So, to answer your question about the Reformers, I have to say that it is often hard to know if what the Catholic Church teaches is really fundamentally different from the Reformers. I will point out that the Council of Trent did not in fact declare heretical (or anathema) the central idea of imputed righteousness - that we do not need to be good ourselves, because Jesus did it for us. There has always been a component of that in Christianity. We have the phrase by John, that "although the goal is that you be good, if you are not, you have an advocate in heaven - Jesus, the righteous one." The term "the righteous one" (zadiq) is related to the idea in Judaism of the one "for whose sake" God would spare others - as the "ten righteous men" in Abraham that would prevent God from destroying Sodom and Gomorrah. The idea is that God spares others "for their sake" - that is, to prevent injury to the righteous ones in collateral damage. Jesus thus protects us in the same way - because "we belong to him," not just mystically but bodily, so that to harm us is to harm Jesus, and God spares us "for his sake." This, at least, is the way a Jew of the day would have used the term.
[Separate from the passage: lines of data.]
(* ===== verification/StateErr.v ===== *)
(** State and exceptions: the monad of the components that throw, catch and clean
    up (the fast ingress, the route factories). *)

From S2P Require Import Prelude.

Definition SE (S A : Type) : Type := S → result A * S.

#[export] Instance SE_ret S : MRet (SE S) := λ A a s, (Ok a, s).
#[export] Instance SE_bind S : MBind (SE S) :=
  λ A B f m s, match m s with (Ok a, s') => f a s' | (Throw e, s') => (Throw e, s') end.

Section operations.
Context {S : Type}.

Definition lift {A} (r : result A) : SE S A := λ s, (r, s).
Definition throw {A} (e : js_error) : SE S A := λ s, (Throw e, s).
Definition gets {A} (f : S → A) : SE S A := λ s, (Ok (f s), s).
Definition modify (f : S → S) : SE S unit := λ s, (Ok tt, f s).

(** [try { m } catch (e) { handler }]. *)
Definition try_catch {A} (m : SE S A) (handler : js_error → SE S A) : SE S A :=
  λ s, match m s with (Ok a, s') => (Ok a, s') | (Throw e, s') => handler e s' end.

(** [try { m } finally { f }] for a clean-up that does not throw. *)
Definition try_finally {A} (m : SE S A) (f : S → S) : SE S A :=
  λ s, let '(r, s') := m s in (r, f s').

(** Calls made one after the other by a caller that looks at each outcome. *)
Fixpoint attempts {A} (ms : list (SE S A)) : S → list (result A) * S :=
  λ s, match ms with
       | [] => ([], s)
       | m :: ms' =>
           let '(r, s') := m s in
           let '(rs, s'') := attempts ms' s' in
           (r :: rs, s'')
       end.

End operations.

(** ** Equations *)

Lemma se_bind_Ok {S A B} (m : SE S A) (f : A → SE S B) s a s' :
  m s = (Ok a, s') → (m ≫= f) s = f a s'.
Proof. intros E. unfold mbind, SE_bind. by rewrite E. Qed.

Lemma se_bind_Throw {S A B} (m : SE S A) (f : A → SE S B) s e s' :
  m s = (Throw e, s') → (m ≫= f) s = (Throw e, s').
Proof. intros E. unfold mbind, SE_bind. by rewrite E. Qed.

Lemma se_bind_run {S A B} (m : SE S A) (f : A → SE S B) s r s' :
  m s = (r, s') → (m ≫= f) s = match r with Ok a => f a s' | Throw e => (Throw e, s') end.
Proof. intros E. unfold mbind, SE_bind. rewrite E. by destruct r. Qed.

Lemma try_catch_Ok {S A} (m : SE S A) h s a s' : m s = (Ok a, s') → try_catch m h s = (Ok a, s').
Proof. intros E. unfold try_catch. by rewrite E. Qed.

Lemma try_catch_Throw {S A} (m : SE S A) h s e s' : m s = (Throw e, s') → try_catch m h s = h e s'.
Proof. intros E. unfold try_catch. by rewrite E. Qed.

(** ** Running: a postcondition for the value and one for the exception *)

Definition runs {S A} (s : S) (m : SE S A) (Q : A → S → Prop) (E : js_error → S → Prop) : Prop :=
  match m s with (Ok a, s') => Q a s' | (Throw e, s') => E e s' end.

Section runs.
Context {S A B : Type}.
Implicit Types (s : S) (E : js_error → S → Prop).

Lemma runs_ret s (a : A) (Q : A → S → Prop) E : Q a s → runs s (mret a) Q E.
Proof. done. Qed.
Lemma runs_lift s (r : result A) (Q : A → S → Prop) E :
  match r with Ok a => Q a s | Throw e => E e s end → runs s (lift r) Q E.
Proof. by destruct r. Qed.
Lemma runs_modify s f (Q : unit → S → Prop) E : Q tt (f s) → runs s (modify f) Q E.
Proof. done. Qed.
Lemma runs_bind s (m : SE S A) (f : A → SE S B) Q E :
  runs s m (λ a s', runs s' (f a) Q E) E → runs s (m ≫= f) Q E.
Proof. unfold runs, mbind, SE_bind. by destruct (m s) as [[a|e] s']. Qed.
Lemma runs_catch s (m : SE S A) h Q E :
  runs s m Q (λ e s', runs s' (h e) Q E) → runs s (try_catch m h) Q E.
Proof. unfold runs, try_catch. by destruct (m s) as [[a|e] s']. Qed.
Lemma runs_mono s (m : SE S A) (Q Q' : A → S → Prop) (E E' : js_error → S → Prop) :
  runs s m Q E → (∀ a s', Q a s' → Q' a s') → (∀ e s', E e s' → E' e s') → runs s m Q' E'.
Proof. unfold runs. destruct (m s) as [[a|e] s']; auto. Qed.

End runs.

(** ** Simulation

    Two computations on states of different types that keep a relation and give
    equal outcomes. *)

Definition se_sim {S T A} (R : S → T → Prop) (m : SE S A) (n : SE T A) : Prop :=
  ∀ s t, R s t → ∃ r s' t', m s = (r, s') ∧ n t = (r, t') ∧ R s' t'.

Section simulation.
Context {S T : Type} (R : S → T → Prop).

Lemma sim_ret {A} (a : A) : se_sim R (mret a) (mret a).
Proof. intros s t HR. by exists (Ok a), s, t. Qed.

Lemma sim_lift {A} (x : result A) : se_sim R (lift x) (lift x).
Proof. intros s t HR. by exists x, s, t. Qed.

Lemma sim_modify f g : (∀ s t, R s t → R (f s) (g t)) → se_sim R (modify f) (modify g).
Proof. intros Hf s t HR. exists (Ok tt), (f s), (g t). auto. Qed.

Lemma sim_bind {A B} (m : SE S A) (n : SE T A) (f : A → SE S B) (g : A → SE T B) :
  se_sim R m n → (∀ a, se_sim R (f a) (g a)) → se_sim R (m ≫= f) (n ≫= g).
Proof.
  intros Hm Hf s t HR. destruct (Hm s t HR) as ([a|e] & s' & t' & E1 & E2 & HR').
  - rewrite (se_bind_Ok _ _ _ _ _ E1), (se_bind_Ok _ _ _ _ _ E2). by apply Hf.
  - rewrite (se_bind_Throw _ _ _ _ _ E1), (se_bind_Throw _ _ _ _ _ E2). by exists (Throw e), s', t'.
Qed.

Lemma sim_catch {A} (m : SE S A) (n : SE T A) h k :
  se_sim R m n → (∀ e, se_sim R (h e) (k e)) → se_sim R (try_catch m h) (try_catch n k).
Proof.
  intros Hm Hh s t HR. destruct (Hm s t HR) as ([a|e] & s' & t' & E1 & E2 & HR').
  - rewrite (try_catch_Ok _ _ _ _ _ E1), (try_catch_Ok _ _ _ _ _ E2). by exists (Ok a), s', t'.
  - rewrite (try_catch_Throw _ _ _ _ _ E1), (try_catch_Throw _ _ _ _ _ E2). by apply Hh.
Qed.

Lemma sim_finally {A} (m : SE S A) (n : SE T A) f g :
  se_sim R m n → (∀ s t, R s t → R (f s) (g t)) → se_sim R (try_finally m f) (try_finally n g).
Proof.
  intros Hm Hf s t HR. destruct (Hm s t HR) as (r & s' & t' & E1 & E2 & HR').
  exists r, (f s'), (g t'). unfold try_finally. rewrite E1, E2. auto.
Qed.

Lemma sim_attempts {A} (ms : list (SE S A)) (ns : list (SE T A)) :
  Forall2 (se_sim R) ms ns → ∀ s t, R s t →
  ∃ rs s' t', attempts ms s = (rs, s') ∧ attempts ns t = (rs, t') ∧ R s' t'.
Proof.
  induction 1 as [|m n ms ns Hm _ IH]; intros s t HR; [by exists [], s, t|].
  destruct (Hm s t HR) as (r & s1 & t1 & E1 & E2 & H1).
  destruct (IH s1 t1 H1) as (rs & s2 & t2 & E3 & E4 & H2).
  exists (r :: rs), s2, t2. simpl. by rewrite E1, E2, E3, E4.
Qed.

End simulation.

Create HintDb sim.
#[export] Hint Resolve sim_ret sim_lift sim_modify sim_bind sim_catch sim_finally : sim.
(** [createIngressFast(options).run]. *)
Definition fast_run {T} (thenable : T → bool) (scratch : list Z) (rq : Handler.Request)
    (ip body : option (list Z)) (rid : list Z) (fn : FastIngressResult → H → result T * H)
    : SE FastState T :=
  try_catch (fast_prepare scratch rq ip body rid) (fast_failed rid) ;;
  try_finally
    (out ← call_fn fn;
     lift (assertSync thenable "createIngressFast().run()" out) ;;
     mret out)
    (set_fs_res (fast_invalidate [])).

(** [createIngressSync(options).run]. *)
Definition sync_run {T} (thenable : T → bool) (scratch : list Z) (rq : Handler.Request)
    (ip body : option (list Z)) (rid : list Z) (fn : FastIngressResult → H → result T * H)
    : SE FastState T :=
  fast_run thenable scratch rq ip body rid (λ r h,
    match fn r h with
    | (Ok out, h') => (assertSync thenable "createIngressSync().run()" out ;; Ok out, h')
    | (Throw e, h') => (Throw e, h')
    end).

(** [createIngressFast(options)]; [outputBufSize] is the clamped size. *)
Definition createIngressFast (outputBufSize : Z) (n : N) (h : H) (c : counter_state) : FastState :=
  FS n h (newIngressInputPacker 65536) (new_u8 outputBufSize) (fast_invalidate []) c.

(** ** The specification: no buffer, no packer, no result object *)

(** The frame of a request. *)
Definition request_frame (rq : Handler.Request) (ip : option (list Z)) (rid : list Z) : list Z :=
  let k := method_kind (method rq) in
  frame k (encodeUtf8 (url rq)) (ip_bytes ip) (encodeUtf8 rid)
    (block (forEachSelectedHeader (headers rq) plan k None None)).

Record RefState := RS { r_native : N; r_hook : H; r_seen : FastIngressResult }.

Definition ref_call (size : Z) (input : list Z) (body : option (list Z)) (rid : list Z)
    : SE RefState unit := λ s,
  let '(r, out, n) := transport input body (r_native s) (new_u8 size) in
  match r with
  | Ok w => ((λ _, tt) <$> fast_refresh (subarray out 0 w) (default [] body) rid,
             RS n (r_hook s)
               match fast_refresh (subarray out 0 w) (default [] body) rid with
               | Ok x => x | Throw _ => r_seen s
               end)
  | Throw e => (Throw e, RS n (r_hook s) (r_seen s))
  end.

Definition ref_onError (e : js_error) : SE RefState unit := λ s,
  match onError with
  | Some f => let '(r, h) := f e (r_hook s) in (r, RS (r_native s) h (r_seen s))
  | None => (Ok tt, s)
  end.

Definition ref_run {T} (thenable : T → bool) (size : Z) (rq : Handler.Request)
    (ip body : option (list Z)) (rid : list Z) (fn : FastIngressResult → H → result T * H)
    : SE RefState T :=
  try_catch (ref_call size (request_frame rq ip rid) body rid)
    (λ e, modify (λ s, RS (r_native s) (r_hook s) (fast_setInternalError rid)) ;;
          try_catch (ref_onError e) (λ _, mret tt)) ;;
  try_finally
    (out ← (λ s, let '(r, h) := fn (r_seen s) (r_hook s) in (r, RS (r_native s) h (r_seen s)));
     lift (assertSync thenable "createIngressFast().run()" out) ;;
     mret out)
    (λ s, RS (r_native s) (r_hook s) (fast_invalidate [])).

(** ** The reused objects never show *)

(** What the native entry points document: the answer does not depend on what the
    output buffer held, and the bytes up to the reported count are the answer's. *)
Definition prefix_writer (size : Z) (f : @native_fn N) : Prop := ∀ n o1 o2,
  zlen o1 = size → zlen o2 = size →
  (f n o1).1.1 = (f n o2).1.1 ∧ (f n o1).2 = (f n o2).2 ∧
  zlen (f n o1).1.2 = size ∧
  ∀ w, (f n o1).1.1 = Ok w → subarray (f n o1).1.2 0 w = subarray (f n o2).1.2 0 w.

Record request_ok (rq : Handler.Request) (ip : option (list Z)) (rid : list Z) : Prop := {
  rq_url : Forall is_unit (url rq);
  rq_headers : ∀ n v, headers rq n = Some v → Forall is_unit v;
  rq_ip : Forall is_unit (default [] ip);
  rq_rid : Forall is_unit rid }.

Record same (size : Z) (s : FastState) (t : RefState) : Prop := {
  sm_native : fs_native s = r_native t;
  sm_hook : fs_hook s = r_hook t;
  sm_res : fs_res s = r_seen t;
  sm_packer : packer_ok (fs_packer s);
  sm_out : zlen (fs_out s) = size }.

Lemma same_created size n h c :
  0 ≤ size → same size (createIngressFast size n h c) (RS n h (fast_invalidate [])).
Proof.
  intros. constructor; [reflexivity..|apply new_ok|]. cbn [createIngressFast fs_out].
  unfold new_u8. rewrite zlen_replicate. lia.
Qed.

Lemma same_res size r s t : same size s t → same size (set_fs_res r s) (RS (r_native t) (r_hook t) r).
Proof. intros []. by split. Qed.

Lemma same_hook size h s t : same size s t → same size (set_fs_hook h s) (RS (r_native t) h (r_seen t)).
Proof. intros []. by split. Qed.

Lemma packHeaders_block scratch rq k ip rid :
  2 ≤ zlen scratch → request_ok rq ip rid →
  packHeaders scratch (headers rq) plan k =
    Ok (block (forEachSelectedHeader (headers rq) plan k None None)).
Proof.
  intros Hs Hrq. unfold packHeaders.
  destruct (block_written scratch (forEachSelectedHeader (headers rq) plan k None None) Hs)
    as (pos & buf & Hw & Hb).
  { apply selected_ok; try done. apply (rq_headers _ _ _ Hrq). }
  rewrite Hw, bind_ret. exact Hb.
Qed.

Lemma sim_onError size e : se_sim (same size) (call_onError e) (ref_onError e).
Proof.
  intros s t HR. unfold call_onError, ref_onError. rewrite (sm_hook _ _ _ HR).
  destruct onError as [f|].
  - destruct (f e (r_hook t)) as [r h]. exists r, (set_fs_hook h s), (RS (r_native t) h (r_seen t)).
    split; [done|]. split; [done|]. by apply same_hook.
  - by exists (Ok tt), s, t.
Qed.

Lemma sim_call_fn {T} size (fn : FastIngressResult → H → result T * H) :
  se_sim (same size) (call_fn fn)
    (λ s, let '(r, h) := fn (r_seen s) (r_hook s) in (r, RS (r_native s) h (r_seen s))).
Proof.
  intros s t HR. unfold call_fn. rewrite (sm_hook _ _ _ HR), (sm_res _ _ _ HR).
  destruct (fn (r_seen t) (r_hook t)) as [r h].
  exists r, (set_fs_hook h s), (RS (r_native t) h (r_seen t)).
  split; [done|]. split; [done|]. by apply same_hook.
Qed.

Context (size : Z) (Hsz : 0 ≤ size) (contract : ∀ input body, prefix_writer size (transport input body)).

Lemma sim_prepare scratch rq ip body rid :
  2 ≤ zlen scratch → request_ok rq ip rid →
  se_sim (same size) (fast_prepare scratch rq ip body rid)
    (ref_call size (request_frame rq ip rid) body rid).
Proof.
  intros Hs Hrq s t HR. unfold fast_prepare. cbv zeta.
  erewrite se_bind_Ok by (unfold lift; by erewrite packHeaders_block).
  destruct (packFromStrings_frame (fs_packer s) (method_kind (method rq)) (url rq) ip (Some rid)
    (block (forEachSelectedHeader (headers rq) plan (method_kind (method rq)) None None)))
    as (p & Hp & Hok); try apply HR; try apply Hrq.
  erewrite se_bind_Ok by (unfold fast_pack; rewrite Hp; reflexivity).
  change (frame _ _ _ _ _) with (request_frame rq ip rid). set (input := request_frame rq ip rid).
  destruct (contract input body (fs_native s) (fs_out s) (new_u8 size))
    as (E1 & E2 & E3 & E4).
  { apply HR. } { unfold new_u8. rewrite zlen_replicate. lia. }
  unfold ref_call. rewrite <-(sm_native _ _ _ HR).
  destruct (transport input body (fs_native s) (fs_out s)) as [[r b] n] eqn:Et.
  destruct (transport input body (fs_native s) (new_u8 size)) as [[r' b'] n'] eqn:Et'.
  simpl in E1, E2, E3, E4. subst r' n'. destruct HR as [_ Hh Hr _ _].
  destruct r as [w|e].
  - erewrite se_bind_Ok by (unfold fast_call; simpl; rewrite Et; reflexivity).
    erewrite se_bind_Ok by reflexivity. simpl. rewrite (E4 w eq_refl).
    destruct (fast_refresh (subarray b' 0 w) (default [] body) rid) as [x|e'] eqn:Er.
    + do 3 eexists. split; [reflexivity|]. split; [reflexivity|]. by split.
    + do 3 eexists. split; [reflexivity|]. split; [reflexivity|]. by split.
  - erewrite se_bind_Throw by (unfold fast_call; simpl; rewrite Et; reflexivity).
    do 3 eexists. split; [reflexivity|]. split; [reflexivity|]. by split.
Qed.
What is clear to all (Catholic and Reformer)is that we are granted protection through Christ because Christ is in fact within us. He has been born within us and is in fact dwelling within us(Paul). So it can be hard to know if there is a real difference. The Catholic points to the faith that truly welcomes Christ,as love, and can say that that faith has justified him. A Lutheran/Reform might say that the 'faith' they mean is different: the faith that Jesus will be accepted in their stead - which is a separate faith from the faith which allows Christ to dwell within you. I do not think that "the faith which lays hold of Christ and appropriates Him" is the same as the faith which "welcomes him." The first is a creed, and, frankly, is hard to think of as anything other than pure antinomianism (faith in the abscence of works or love). The second faith, which welcomes Christ, is a "justifying faith" - by Luther's own account, for it is the faith that sanctifies.

To put it simply, you cannot be sanctified by God's Spirit (love) if you do not accept it into you; and since this is the definition of a "faith which justifies," you cannot have a "justying faith" that does not involve you welcoming Christ's love as the guide in your life. What Luther and Calvin seem to be doing, is to imagine that a simple belief (of imputed righteousness) will stimulate one to actually welcome and put one's trust in God. This may well be true, but in that case, I would clarify that it is the second part - the placing one's trust in God - which is the efficacious part, and the real "faith" where the intellectual 'confession' is but the beginning. This is in fact what Paul himself does. He says "believe that he resurrected" (by the way, never have I seen 'believe that his righteousness will be accepted for yours') and "you will be saved" - but then explains "For all who call on God are saved...but how can you call on God if you do not first believe?" So the intellectual faith is often necessary as a jump start (and you may note that the specific 'belief' changes many times according to the circumstances in Abraham's life and in Paul's sayings; "from faith to faith" - so it is not one specific belief but the general belief "that God is willing and able to help"(Paul))and that what really counts is the act of actual welcoming God's guidance in fidelity - "I will keep my promise to Abraham because he did all I commanded"(Genesis) showing "faith by my actions"(James)and living "by faith"(Habakkuk). Paul just did not think that you could truly believe in the resurrection and fail to put your trust in God, trusting that "the Spirit that did it for Christ could also do it for you."(Paul)I get the sense that Luther felt the same way about imputation, that the gratitude that one felt to find out that God was willing to do this for one would surely result in placing one's trust in God when he came calling.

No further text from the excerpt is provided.